◆ **TASK REQUIREMENTS**: Read through the listing below, and copy every line where the string "throws" appears.

◆ **RECORD EXTRACTS**:
(** <src/game.cpp:934-936 Game::insert_game_props>
    [value.store_if<type>(var)]: the variable changes only when the value
    holds its type. The boolean is [value_changed]. *)
Definition prop_store p value g : Game * bool :=
  match p with
  | PMaxPlayers =>
      match get_byte value with
      | Some x => (g <| max_peers := x |>, negb (bool_decide (max_peers g = x)))
      | None => (g, false)
      end
  | PIsVisible =>
      match get_bool value with
      | Some x => (g <| is_visible := x |>, negb (bool_decide (is_visible g = x)))
      | None => (g, false)
      end
  | PIsOpen =>
      match get_bool value with
      | Some x => (g <| is_open := x |>, negb (bool_decide (is_open g = x)))
      | None => (g, false)
      end
  | PPlayerTTL =>
      match get_int32 value with
      | Some x => (g <| player_ttl := x |>, negb (bool_decide (player_ttl g = x)))
      | None => (g, false)
      end
  | PEmptyGameTTL =>
      match get_int32 value with
      | Some x =>
          (g <| empty_game_ttl := x |>, negb (bool_decide (empty_game_ttl g = x)))
      | None => (g, false)
      end
  | PMasterClientId =>
      match get_int32 value with
      | Some x =>
          (g <| master_actor := x |>, negb (bool_decide (master_actor g = x)))
      | None => (g, false)
      end
  | PLobbyProperties =>
      match get_strings value with
      | Some x => (g <| lobby_props := x |>, negb (bool_decide (lobby_props g = x)))
      | None => (g, false)
      end
  end.

(** The [case] of the [switch] a byte key selects. *)
Definition prop_of (b : Z) : option GameProp :=
  find_first (λ p, b =? prop_code p) all_props.

(** ** Reading *)

(** [static_cast<uint8_t>(peers.size() + dummy_peer_count)] *)
Definition player_count g : Z := u8 (len (peers g) + dummy_peer_count g).

(** <src/game.cpp:842-861 Game::get_game_prop> *)
Definition get_game_prop g key : Value :=
  let custom := default null (custom_props g !! key) in
  match get_byte key with
  | Some b =>
      match prop_of b with
      | Some p => prop_read p g
      | None => if b =? PlayerCount then of_byte (player_count g) else custom
      end
  | None => custom
  end.

(** <src/game.cpp:863-877 Game::get_lobby_game_props>
    [emplace] keeps an entry that is already there. *)
Definition get_lobby_game_props g : Hashtable :=
  foldl (λ fres name,
           match custom_props g !! of_string name, fres !! of_string name with
           | Some v, None => <[of_string name := v]> fres
           | _, _ => fres
           end)
    (<[of_byte MaxPlayers := of_byte (max_peers g)]>
       (<[of_byte IsOpen := of_bool (is_open g)]>
          (<[of_byte PlayerCount := of_byte (player_count g)]> ∅)))
    (lobby_props g).

(** <src/game.cpp:879-890 Game::get_game_props> *)
Definition get_game_props g (no_custom : bool) : Hashtable :=
  <[of_byte PlayerCount := of_byte (player_count g)]>
    (foldl (λ fres p, <[of_byte (prop_code p) := prop_read p g]> fres)
       (if no_custom then ∅ else custom_props g) all_props).

(** <src/game.cpp:892-900 Game::get_actor_props> *)
Definition get_actor_props g : Hashtable :=
  foldl (λ fres gp, <[of_int32 (actor_id gp) := of_table (actor_props gp)]> fres)
    ∅ (peers g).

(** <src/game.cpp:902-909 Game::get_actor_props_for> *)
Definition get_actor_props_for g (a : Z) : Hashtable :=
  match find_actor g a with Some gp => actor_props gp | None => ∅ end.

(** ** Identification and notification *)

(** <src/lobby.cpp:162-166 Lobby::add_lobby_info> with <src/apps.cpp:94-97> *)
Definition add_lobby_info (info : LobbyInfo) (params : ParameterList) :
    ParameterList :=
  <[KeyAppVersion := of_string (app_version (li_app info))]>
    (<[KeyApplicationId := of_string (app_id (li_app info))]>
       (<[KeyLobbyType := of_byte (li_type info)]>
          (<[KeyLobbyName := of_string (li_name info)]> params))).

(** <src/game.cpp:305-309 Game::add_game_info>
    [info] identifies the lobby the game points to. *)
Definition add_game_info (info : LobbyInfo) g (params : ParameterList) :
    ParameterList :=
  add_lobby_info info
    (<[KeyAddress := of_string (server_address g)]>
       (<[KeyGameId := of_string (id g)]> params)).

(** <src/game.cpp:311-316 Game::get_game_info> *)
Definition get_game_info (info : LobbyInfo) g : GameInfo :=
  mkGameInfo info (id g) (server_address g).

(** <src/game.cpp:318-329 Game::matches_game_info> *)
Definition matches_game_info (lobby : LobbyInfo) g (info : GameInfo) : bool :=
  bool_decide (gi_id info = id g)
  && bool_decide (app_id (li_app (gi_lobby info)) = app_id (li_app lobby))
  && bool_decide (app_version (li_app (gi_lobby info)) = app_version (li_app lobby)).

(** <src/game.cpp:803-829 Game::trigger_lobby_update> *)
Definition game_update_message (info : LobbyInfo) g : EventMessage :=
  let ps := add_game_info info g ∅ in
  let ps := <[KeyBroadcast := of_bool (is_created g)]> ps in
  let ps := <[IpcRevision := of_int64 (s64 (state_revision_ g))]> ps in
  let ps := <[IpcIsCreating := of_bool (is_creating g)]> ps in
  let ps := <[IpcExpectedUsers := of_strings (elements (expected_users g))]> ps in
  let ps := <[IpcIsVisible := of_bool (is_visible g)]> ps in
  let ps := <[KeyGameProperties := of_table (get_lobby_game_props g)]> ps in
  mkMessage IpcGameUpdate
    (if empty_str (server_address g) then ps
     else <[KeyAddress := of_string (server_address g)]> ps).

(** <src/game.cpp:791-831 Game::trigger_lobby_update> *)
Definition trigger_lobby_update (info : LobbyInfo) g : list Effect :=
  [LobbyGameUpdate; IpcBroadcast (game_update_message info g)].

(** ** Updating *)

(** <src/game.cpp:920-959 Game::insert_game_props>
    One iteration; the state is the game with the flags [update_lobby] and
    [changed]. *)
Definition insert_one (settings : AppSettings) (st : Game * bool * bool)
    (kv : Value * Value) : Game * bool * bool :=
  let '(g, update_lobby, changed) := st in
  let '(key, value) := kv in
  match get_byte key with
  | Some b =>
      match prop_of b with
      | None => st
      | Some p =>
          if bool_decide (p = PMasterClientId)
             && negb (allow_change_master settings) then st
          else
            let '(g, value_changed) := prop_store p value g in
            (g, update_lobby || (value_changed && updates_lobby p),
             changed || value_changed)
      end
  | None =>
      if negb (is_null key) then
        if decide (custom_props g !! key = Some value) then st
        else (g <| custom_props ::= <[key := value]> |>, update_lobby, true)
      else if has_flag (flags g) DeleteNullProps then
        match custom_props g !! key with
        | Some _ => (g <| custom_props ::= delete key |>, update_lobby, true)
        | None => st
        end
      else st
  end.

(** <src/game.cpp:911-978 Game::insert_game_props>
    [entries] is the update in the iteration order of the hash table. *)
Definition insert_game_props_in (settings : AppSettings) (info : LobbyInfo) g
    (entries : list (Value * Value)) : Game * list Effect :=
  let was_visible := is_visible g in
  let '(g, update_lobby, changed) :=
    foldl (insert_one settings) (g, false, false) entries in
  let g := if changed then bump_revision g else g in
  let visibility_changed := negb (Bool.eqb was_visible (is_visible g)) in
  (g,
   (if visibility_changed && was_visible then [LobbyGameDelete] else [])
   ++ (if update_lobby || visibility_changed
       then trigger_lobby_update info g else [])).

(** <src/game.cpp:911-978 Game::insert_game_props> *)
Definition insert_game_props (settings : AppSettings) (info : LobbyInfo) g
    (update : Hashtable) : Game * list Effect :=
  insert_game_props_in settings info g (map_to_list update).

(** [value.is_equal<type>(var)] *)
Definition prop_is p value g : bool :=
  match p with
  | PMaxPlayers => bool_decide (get_byte value = Some (max_peers g))
  | PIsVisible => bool_decide (get_bool value = Some (is_visible g))
  | PIsOpen => bool_decide (get_bool value = Some (is_open g))
  | PPlayerTTL => bool_decide (get_int32 value = Some (player_ttl g))
  | PEmptyGameTTL => bool_decide (get_int32 value = Some (empty_game_ttl g))
  | PMasterClientId => bool_decide (get_int32 value = Some (master_actor g))
  | PLobbyProperties => bool_decide (get_strings value = Some (lobby_props g))
  end.

(** <src/game.cpp:993-1007 Game::expect_game_props> *)
Definition expect_custom g (kv : Value * Value) : bool :=
  let '(key, value) := kv in
  if existsb (λ p, bool_decide (key = of_byte (prop_code p))) all_props then true
  else match custom_props g !! key with
       | None => is_null value && has_flag (flags g) DeleteNullProps
       | Some v => bool_decide (v = value)
       end.

(** <src/game.cpp:980-1010 Game::expect_game_props> *)
Definition expect_game_props g (expected : Hashtable) : bool :=
  forallb (λ p, match expected !! of_byte (prop_code p) with
                | Some value => prop_is p value g
                | None => true
                end) all_props
  && forallb (expect_custom g) (map_to_list expected).

(** <src/game.cpp:1012-1019 Game::apply_game_props> *)
Definition apply_game_props (settings : AppSettings) (info : LobbyInfo) g
    (update : Hashtable) (expected : option Hashtable) :
    Game * bool * list Effect :=
  if match expected with Some e => negb (expect_game_props g e) | None => false end
  then (g, false, [])
  else let '(g, eff) := insert_game_props settings info g update in (g, true, eff).

(** <src/game.cpp:1040-1046 Game::insert_actor_props> *)
Definition insert_actor_one (delete_null : bool) (props : Hashtable)
    (kv : Value * Value) : Hashtable :=
  if negb (is_null kv.1) then <[kv.1 := kv.2]> props
  else if delete_null then delete kv.1 props else props.

(** <src/game.cpp:1029-1049 Game::insert_actor_props>
    The node [find_peer(actor_id)] points to is updated in place. *)
Definition insert_actor_props g (a : Z) (update : Hashtable) : Game * bool :=
  match find_actor g a with
  | None => (g, false)
  | Some _ =>
      let delete_null := has_flag (flags g) DeleteNullProps in
      (g <| peers ::= update_first (λ gp, active gp && (actor_id gp =? a))
              (λ gp, gp <| actor_props ::= λ props,
                 foldl (insert_actor_one delete_null) props (map_to_list update) |>) |>,
       true)
  end.

(** <src/game.cpp:1060-1062 Game::expect_actor_props>
    [actor_props.at(key)] throws for an absent key: the result is [None]. *)
Fixpoint expect_actor_all (delete_null : bool) (props : Hashtable)
    (l : list (Value * Value)) : option bool :=
  match l with
  | [] => Some true
  | (key, value) :: l =>
      match props !! key with
      | None =>
          if negb (is_null value) || negb delete_null then Some false else None
      | Some v =>
          if bool_decide (v = value) then expect_actor_all delete_null props l
          else Some false
      end
  end.

(** <src/game.cpp:1051-1065 Game::expect_actor_props> *)
Definition expect_actor_props g (a : Z) (expected : Hashtable) : option bool :=
  match find_actor g a with
  | None => Some false
  | Some gp =>
      expect_actor_all (has_flag (flags g) DeleteNullProps) (actor_props gp)
        (map_to_list expected)
  end.

(** <src/game.cpp:1021-1027 Game::apply_actor_props>
    [None] when the expectation throws; the game is then unchanged. *)
Definition apply_actor_props g (a : Z) (update : Hashtable)
    (expected : option Hashtable) : option (Game * bool) :=
  match expected with
  | None => Some (insert_actor_props g a update)
  | Some e =>
      ok ← expect_actor_props g a e;
      Some (if ok : bool then insert_actor_props g a update else (g, false))
  end.
End ops.

(** ** One update entry *)

Section update.
Context `{SerLaws, CodesLaws}.
Implicit Types (g : Game) (p : GameProp) (key value : Value).

Lemma prop_code_inj p q : prop_code p = prop_code q → p = q.
Proof.
  pose proof game_prop_keys_nodup as Hn. unfold game_prop_keys in Hn.
  repeat setoid_rewrite NoDup_cons in Hn.
  repeat setoid_rewrite not_elem_of_cons in Hn.
  destruct p, q; cbn; intros; done || (exfalso; intuition congruence).
Qed.

Lemma prop_of_code p : prop_of (prop_code p) = Some p.
Proof.
  unfold prop_of. apply find_first_unique.
  - by destruct p; repeat (left || right).
  - apply Z.eqb_refl.
  - intros q _ Hq%Z.eqb_eq. by apply prop_code_inj.
Qed.

Lemma prop_of_Some b p : prop_of b = Some p → b = prop_code p.
Proof. intros [_ Hb]%find_first_Some. by apply Z.eqb_eq. Qed.

(** The value holds the type of the property's variable. *)
Definition typed p value : bool :=
  match p with
  | PMaxPlayers => bool_decide (is_Some (get_byte value))
  | PIsVisible | PIsOpen => bool_decide (is_Some (get_bool value))
  | PPlayerTTL | PEmptyGameTTL | PMasterClientId =>
      bool_decide (is_Some (get_int32 value))
  | PLobbyProperties => bool_decide (is_Some (get_strings value))
  end.

(** What is stored under a key: a built-in variable or a custom entry. *)
Definition cell g key : option Value :=
  match get_byte key with
  | Some b => p ← prop_of b; Some (prop_read p g)
  | None => custom_props g !! key
  end.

◆ **COMPLETED TASK**:
    [actor_props.at(key)] throws for an absent key: the result is [None]. *)
    [None] when the expectation throws; the game is then unchanged. *)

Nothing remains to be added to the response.